Details On Charges Against Arrested Bloggers

After yesterday’s post on arrests of bloggers I was curious about the reasons for the arrests, especially in countries such as Great Britain, France, and the United States. I have found more specifics on bloggers who have been arrested since 2003:

64 individuals have been arrested worldwide, serving a collective 78 years in prison.

15 months is the average jail time for arrested bloggers.

8 years is the longest sentence that the WIA found, given to four unaffiliated Chinese reporters in 2003 for “subverting state power; forming informal discussion group.”

3 countries account for more than half of all blogger arrests: China, Egypt, and Iran.

2007 brought more than half of the blog-related arrests in Egypt. WIA attributes the spike to that year’s local elections, a common catalyst for blog crackdowns, according to the report.

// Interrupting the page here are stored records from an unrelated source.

(* ===== verification/PamCodes.v ===== *)
(** * The checks of the PAM module (pam_google_authenticator.c)

    [rate_limit], [check_scratch_codes], [window_size],
    [invalidate_timebased_code], [check_time_skew], [check_timebased_code],
    [check_counterbased_code] and their helpers.  They take and return the
    buffer of the state file and the flag [updated]; [int] arithmetic that
    overflows wraps around.

    The code of a secret and a moving factor comes from the class [CodeGen];
    PamMain instantiates it with [compute_code] of Hmac. *)

From Stdlib Require Import Sorted.
From S2P Require Import Prelude CString PamWorld CfgFile.

(** ** The code *)

Class CodeGen := gen_code : list Z → Z → Z.

Inductive nullok_t := NULLERR | NULLOK | SECRETNOTFOUND.
Inductive pass_mode_t := PROMPT | TRY_FIRST_PASS | USE_FIRST_PASS.

Record Params := MkParams {
  secret_filename_spec : option (list Z);
  nullok : nullok_t;
  noskewadj : bool;
  echocode : Z;
  fixed_uid : bool;
  no_increment_hotp : bool;
  uid : Z;
  pass_mode : pass_mode_t;
  forward_pass : bool;
}.

(** [strstr(s, sub)] *)
Fixpoint contains (s sub : list Z) : bool :=
  starts_with s sub || match s with [] => false | _ :: s' => contains s' sub end.

Definition is_totp (buf : list Z) : bool := contains buf (DQ :: bytes " TOTP_AUTH").

(** [comparator] on two cells, and [qsort] with it (as an insertion sort; the
    comparator is an order when the cells are less than 2^31 apart). *)
Definition comparator (a b : Z) : Z := s32 (u32 (a - b)).

Fixpoint sort_insert (x : Z) (l : list Z) : list Z :=
  match l with
  | [] => [x]
  | y :: l' => if comparator x y <=? 0 then x :: l else y :: sort_insert x l'
  end.

Definition qsort (l : list Z) : list Z := foldr sort_insert [] l.

(** *** get_hotp_counter *)

Definition key_HOTP_COUNTER : list Z := bytes "HOTP_COUNTER".

Definition get_hotp_counter (buf : list Z) : M Z :=
  r ← get_cfg_value key_HOTP_COUNTER buf;
  match r with
  | Oom => mret (-1)
  | NoValue => mret 0
  | Value counter_str => mret (strtol counter_str).1.1
  end.

(** *** rate_limit *)

(** The loop over the time stamps. *)
Inductive stamps := StampsOk (l : list Z) | StampsBad | StampsOom.

Fixpoint read_stamps (fuel : nat) (endptr acc : list Z) : M stamps :=
  match fuel with
  | O => mret StampsBad
  | S fuel =>
    match endptr with
    | [] => mret (StampsOk acc)
    | c :: _ =>
      if in_set eol c then mret (StampsOk acc)
      else if negb (in_set blank c) then mret StampsBad
      else
        let '(v, e, errno) := strtoul endptr in
        if errno || ptr_eqb endptr e then mret StampsBad
        else
          ok ← alloc;
          if ok : bool then read_stamps fuel e (acc ++ [u32 (s32 v)]) else mret StampsOom
    end
  end.
(** C33: the state file is where the specification says, by default in the
    home directory; its owner is the fixed user or the user that logs in, who
    must have an absolute home directory.  Without failing allocations the name
    is found whenever the specification has an expansion, which is so unless it
    asks for the home directory of a fixed user. *)
Theorem secret_filename_correct (params : Params) (username name : list Z) (u : Z) (w : world) :
  let pw := if fixed_uid params then None else lookup_home username in
  let spec := default SECRET (secret_filename_spec params) in
  let found := (fixed_uid params = true ∨ is_Some pw) ∧
    expansion (pw ≫= pw_dir) username true spec name ∧ u = s32 (default (uid params) (pw_uid <$> pw)) in
  ((get_secret_filename params username w).1 = Some (name, u) → found) ∧
  (calm w → found → (get_secret_filename params username w).1 = Some (name, u)) ∧
  (calm w → fixed_uid params = false → secret_filename_spec params = None →
    ∀ p d, lookup_home username = Some p → pw_dir p = Some d →
    (get_secret_filename params username w).1 = Some (d ++ bytes "/.google_authenticator", s32 (pw_uid p))).
Proof.
  intros pw spec.
  assert (∀ w1, (expand_spec params pw username w1).1 = Some (name, u) →
    expansion (pw ≫= pw_dir) username true spec name ∧ u = s32 (default (uid params) (pw_uid <$> pw))) as Hs.
  { intros w1 Hr. unfold expand_spec, location_error in Hr. fold spec in Hr. rewrite M_bind_unfold in Hr.
    destruct (alloc w1) as [[|] w2]; cbn [fst snd negb] in Hr; [|by rewrite M_bind_unfold in Hr].
    rewrite M_bind_unfold in Hr. destruct (expand _ _ _ _ _ _ w2) as [[n|] w3] eqn:E; cbn [fst snd] in Hr;
      [|by rewrite M_bind_unfold in Hr].
    injection Hr as -> <-. apply expand_sound in E as (out & -> & Ho). done. }
  assert (∀ out, calm w → expansion (pw ≫= pw_dir) username true spec out →
    (expand_spec params pw username w).1 = Some (out, s32 (default (uid params) (pw_uid <$> pw)))) as Hc.
  { intros out Hw Ho. unfold expand_spec. fold spec. rewrite M_bind_unfold, calm_alloc by done.
    cbn [fst snd negb]. rewrite M_bind_unfold, (expand_complete _ _ _ _ _ _ _ out) by (done || lia). done. }
  unfold get_secret_filename. unfold pw in Hs, Hc. destruct (fixed_uid params); cbv zeta.
  { split; [intros Hr; split; [by left|by apply (Hs w)]|]. split; [|done].
    intros Hw (_ & Ho & ->). by apply Hc. }
  destruct (lookup_home username) as [p|] eqn:El.
  - split; [|split].
    + rewrite M_bind_unfold. destruct (alloc w) as [[|] w1]; cbn [fst snd negb];
        [|unfold location_error; by rewrite M_bind_unfold].
      intros Hr. split; [right; eauto|by apply (Hs w1)].
    + intros Hw (_ & Ho & ->). rewrite M_bind_unfold, calm_alloc by done. by apply Hc.
    + intros Hw _ Hsp p' d [= <-] Hd. rewrite M_bind_unfold, calm_alloc by done.
      apply Hc; [done|]. unfold spec. rewrite Hsp. cbn [mbind option_bind]. rewrite Hd. apply default_location.
  - split; [|split; [|done]].
    + rewrite M_bind_unfold. destruct (alloc w) as [[|] w1]; cbn [fst snd negb];
        unfold location_error; by rewrite M_bind_unfold.
    + intros _ ([?|[x ?]] & _); done.
Qed.
End Filename.

(** ** The properties at work *)

Definition home_path : list Z := bytes "/home/u/.google_authenticator".

Definition sample_os : Os := {|
  pam_user := Some (bytes "u");
  getpwnam := λ n, if streq n (bytes "u") then Some (Passwd 7 8 (Some (bytes "/home/u"))) else None;
  getpwuid := λ n, if n =? 7 then Some (Passwd 7 8 (Some (bytes "/home/u"))) else None;
  may_setfsuid := λ _ _, true;
  may_setfsgid := λ _ _, true;
  partial_write := λ s, take 3 s;
|}.

Definition hotp_file : file :=
  File 0x8100 true 7 12 (bytes "MFRGG" ++ [LF] ++ sample_line "HOTP_COUNTER 7").

(** The user answers with the code of counter 9. *)
Definition hotp_world : world :=
  World [] [] (λ n, 1000000 + Z.of_nat n) 0 0 0 {[home_path := hotp_file]} None
        [Answer (Some (bytes "000009")) None].

#[local] Existing Instance sample_os.
#[local] Existing Instance toy_gen.

(** The login works, and the counter is stored. *)
Example hotp_login :
  (google_authenticator [] hotp_world).1 = Some PAM_SUCCESS ∧
  w_files (google_authenticator [] hotp_world).2 !! home_path =
    Some (File mode_wanted true 7 1000000 (bytes "MFRGG" ++ [LF] ++ sample_line "HOTP_COUNTER 10")).
Proof. split; reflexivity. Qed.

Lemma authentication_sound_witness :
  (google_authenticator [] hotp_world).1 = Some PAM_SUCCESS ∧
  ∃ params path uid wy, logged_in params path uid wy (w_files (google_authenticator [] hotp_world).2).
Proof.
  assert ((google_authenticator [] hotp_world).1 = Some PAM_SUCCESS) as E by reflexivity.
  split; [exact E|].
  destruct (authentication_sound [] hotp_world (google_authenticator [] hotp_world).2)
    as (params & username & path & uid & wx & wy & Hp & Hn & Hs & _ & _ & [[Hk _]|Hl]).
  - discriminate.
  - discriminate.
  - rewrite <-E. destruct (google_authenticator [] hotp_world). reflexivity.
  - injection Hp as <-. discriminate Hk.
  - exists params, path, uid, wy. exact Hl.
Defined.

22 percent of those arrested last year were charged with using a blog to organize or cover a protest; 17 percent were for violating cultural norms; another 17 for commenting on public policy; and 11 percent for exposing corruption or human-rights violations.

344 Burmese bloggers have been arrested, according to the Committee to Protect Bloggers, but WIA could not confirm the account. Nonetheless, the report noted this figure, showing that its numbers are only the beginning.

4 unexpected countries showed up on the list: Canada, France, the UK, and the US. The French case was for “posting a blog about his local government’s waste and mismanagement.” The Canadian example was for “taking pictures at a conference for his blog.” The British blogger allegedly incited racial hatred. And the three American arrests were for 1) terrorism, 2) child pornography, and 3) videotaping a burning police car during a G8 summit.